Naiknya Tingkat Inflasi dan Menurunnya Tabungan
Para ahli menekankan bahwa di Eropa dan Asia, di mana kekurangan paling serius, harga yang lebih tinggi telah memicu kekhawatiran keruntuhan ekonomi.
Untuk berbagai faktor, analis percaya dampaknya akan lebih ringan di AS.
Harga gas alam telah meningkat jauh lebih sedikit karena Amerika Serikat adalah produsen utama dan sebagian besar pasokannya tetap di dalam negeri.
Apalagi, persediaan gas tidak serendah minyak.
Menurut Kevin Book, direktur pelaksana ClearView Energy Partners LLC, sebuah organisasi riset, dampak kenaikan harga energi pada tagihan listrik konsumen akan berbeda di seluruh negeri.
Bergantung pada struktur tarif, beberapa perusahaan utilitas mungkin mulai menyesuaikan tagihan pada musim dingin ini, sementara yang lain mungkin tidak menaikkan harga hingga nanti.
“Dengan rumah tangga Amerika yang memiliki tabungan lebih dari USD 2 triliun dibandingkan dengan tingkat pra-pandemi, AS berada dalam posisi yang jauh lebih baik untuk menyerap kejutan apa pun yang disebabkan oleh energi yang ada di depan dibandingkan dengan mitra dagang kami di Eropa dan Asia,”ujar Joe.
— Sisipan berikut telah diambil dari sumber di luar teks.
(** * scripts/load_merge.py: the casualty join pipeline

    A shallow embedding of [scripts/load_merge.py] and the properties of its
    stages: column normalisation, date-column resolution and derivation, the
    two left merges, the projection onto the tidy column list, the target
    rename and the final write.

    The pandas and Python calls the script makes are modelled by the
    functions of the modules [Py] and [Pd]; the script itself is the
    section [Script], with [main] written in a state-and-error monad over
    the files it reads and writes.

    Scope of the model:
    - strings are byte strings, and [strip] and [lower] act on the ASCII
      range;
    - a frame is its index length and its labelled columns, in order;
      labels may repeat, as pandas allows;
    - a file holds its table: parsing CSV and writing Parquet are not
      modelled, and neither are directories ([PROC.mkdir]);
    - cells compare by equality, so missing keys match each other in a
      merge, as in pandas; the dtype of a column is the one [read_csv]
      infers from its cells, and a merge checks it on the key columns;
    - how [pd.to_datetime] reads a column is a parameter of the script: a
      reading of each cell that may depend on the whole column, as the
      format pandas infers does; [DayFirst] instantiates it for text
      columns of day-month-year dates. *)

From Stdlib Require Import ZArith String Ascii List Bool Lia.
From stdpp Require Import base decidable option list gmap strings.

Import ListNotations.
Local Open Scope nat_scope.
Local Open Scope list_scope.
Local Open Scope stdpp_scope.

(** ** Python strings *)

Module Py.

(** [str.isspace] on the ASCII range: tab, line feed, vertical tab, form
    feed, carriage return, the four separators 0x1c-0x1f and the space. *)
Definition isspace (c : ascii) : bool :=
  let n := nat_of_ascii c in
  (Nat.leb 9 n && Nat.leb n 13) || (Nat.leb 28 n && Nat.leb n 32).

(** [str.lower] on one character; characters outside A-Z are kept. *)
Definition lower_char (c : ascii) : ascii :=
  let n := nat_of_ascii c in
  if Nat.leb 65 n && Nat.leb n 90 then ascii_of_nat (n + 32) else c.

Fixpoint lstrip (s : string) : string :=
  match s with
  | EmptyString => EmptyString
  | String c s' => if isspace c then lstrip s' else s
  end.

Fixpoint rstrip (s : string) : string :=
  match s with
  | EmptyString => EmptyString
  | String c s' =>
      match rstrip s' with
      | EmptyString => if isspace c then EmptyString else String c EmptyString
      | t => String c t
      end
  end.

(** [s.strip()] *)
Definition strip (s : string) : string := rstrip (lstrip s).

Fixpoint map_chars (f : ascii -> ascii) (s : string) : string :=
  match s with
  | EmptyString => EmptyString
  | String c s' => String (f c) (map_chars f s')
  end.

(** [s.lower()] *)
Definition lower (s : string) : string := map_chars lower_char s.

(** [s.replace(old, new)] for one-character [old] and [new]. *)
Definition replace (old new : ascii) (s : string) : string :=
  map_chars (fun c => if Ascii.eqb c old then new else c) s.

(** Truth value of a string: the empty string is false. *)
Definition truthy (s : string) : bool :=
  match s with EmptyString => false | _ => true end.

(** [x in xs] for a list of strings. *)
Definition str_in (x : string) (xs : list string) : bool :=
  existsb (String.eqb x) xs.

(** No whitespace at the start, respectively at the end. *)
Definition starts_clean (s : string) : bool :=
  match s with
  | EmptyString => true
  | String c _ => negb (isspace c)
  end.

Fixpoint ends_clean (s : string) : bool :=
  match s with
  | EmptyString => true
  | String c EmptyString => negb (isspace c)
  | String _ s' => ends_clean s'
  end.

(** What [replace(" ", "_")] does to one character. *)
Definition space_to_underscore (c : ascii) : ascii :=
  if Ascii.eqb c " " then "_"%char else c.

End Py.

(** ** Errors and results *)

Inductive error : Type :=
| FileNotFoundError (path : string)
| KeyError (label : string)
| ValueError (msg : string)
| MergeError (msg : string).

Inductive result (A : Type) : Type :=
| Ok (a : A)
| Err (e : error).
Arguments Ok {A} a.
Arguments Err {A} e.

Global Instance result_ret : MRet result := fun A a => Ok a.
Global Instance result_bind : MBind result := fun A B k r =>
  match r with
  | Ok a => k a
  | Err e => Err e
  end.

Fixpoint mapM_result {A B} (f : A -> result B) (l : list A) : result (list B) :=
  match l with
  | [] => Ok []
  | a :: l' => b ← f a; bs ← mapM_result f l'; Ok (b :: bs)
  end.

(** ** Frames *)

Record date : Type := mkDate { d_year : Z; d_month : Z; d_day : Z }.

(** A cell of a column: missing (NaN, NaT, None), a string, an integer or a
    calendar timestamp at midnight. *)
Inductive cell : Type :=
| NA
| Str (s : string)
| Num (z : Z)
| Ts (d : date).

Global Instance date_eq_dec : EqDecision date.
Proof. solve_decision. Defined.
Global Instance cell_eq_dec : EqDecision cell.
Proof. solve_decision. Defined.
Global Instance error_eq_dec : EqDecision error.
Proof. solve_decision. Defined.

Definition Series : Type := list cell.

(** [index] is [len(df)]; [data] holds the columns in order, each with its
    label. *)
Record DataFrame : Type := mkDF {
  index : nat;
  data : list (string * Series)
}.

Global Instance DataFrame_eq_dec : EqDecision DataFrame.
Proof. solve_decision. Defined.

(** [df.columns] *)
Definition columns (df : DataFrame) : list string := map fst (data df).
Brusuelas, kepala ekonom di konsultan RSM US LLP, membahas pemeriksaan stimulus yang didanai pemerintah baru-baru ini dan asuransi untuk pengangguran.
Namun, harga minyak yang lebih tinggi, menurut para ekonom, mungkin menaikkan tingkat inflasi tahunan sebesar 0,4 persen dalam beberapa bulan mendatang.
Menurut indeks harga Departemen Perdagangan untuk pengeluaran konsumsi pribadi, harga konsumen melonjak 4,3% pada Agustus dari tahun lalu.
Federal Reserve telah menetapkan target inflasi tahunan sebesar 2%. Dan harga energi, menurut Oxford Economics, akan membantu menaikkan tingkat inflasi tahunan menjadi 5,1% pada akhir tahun.
Harga minyak dan gas yang tinggi menguntungkan ekonomi AS pada awal dan pertengahan 2010-an.
Hal ini juga mendorong perusahaan minyak dan gas untuk mengeksploitasi cadangan serpih yang melimpah dan meningkatkan permintaan baja, peralatan, pekerja konstruksi, pengemudi truk, dan tenaga kerja lainnya.
Sementara harga energi bergejolak bahkan di masa non-pandemi, bahkan lebih sekarang, mengingat ketidakpastian mengenai masa depan ekonomi dan bagaimana pemerintah dan investor dapat bereaksi terhadap kendala pasokan.
Investor memaksa perusahaan untuk mempertahankan harga tinggi dan margin keuntungan dengan menolak untuk secara drastis memperluas output.
Harga energi yang tinggi sering kali menandakan dimulainya resesi.
Biaya yang lebih tinggi berfungsi sebagai pajak, menguras uang yang tersedia untuk dibelanjakan pada produk dan layanan lain karena konsumen tidak dapat segera mengurangi konsumsi dalam waktu singkat, seperti yang dapat mereka lakukan dengan pembelian bebas.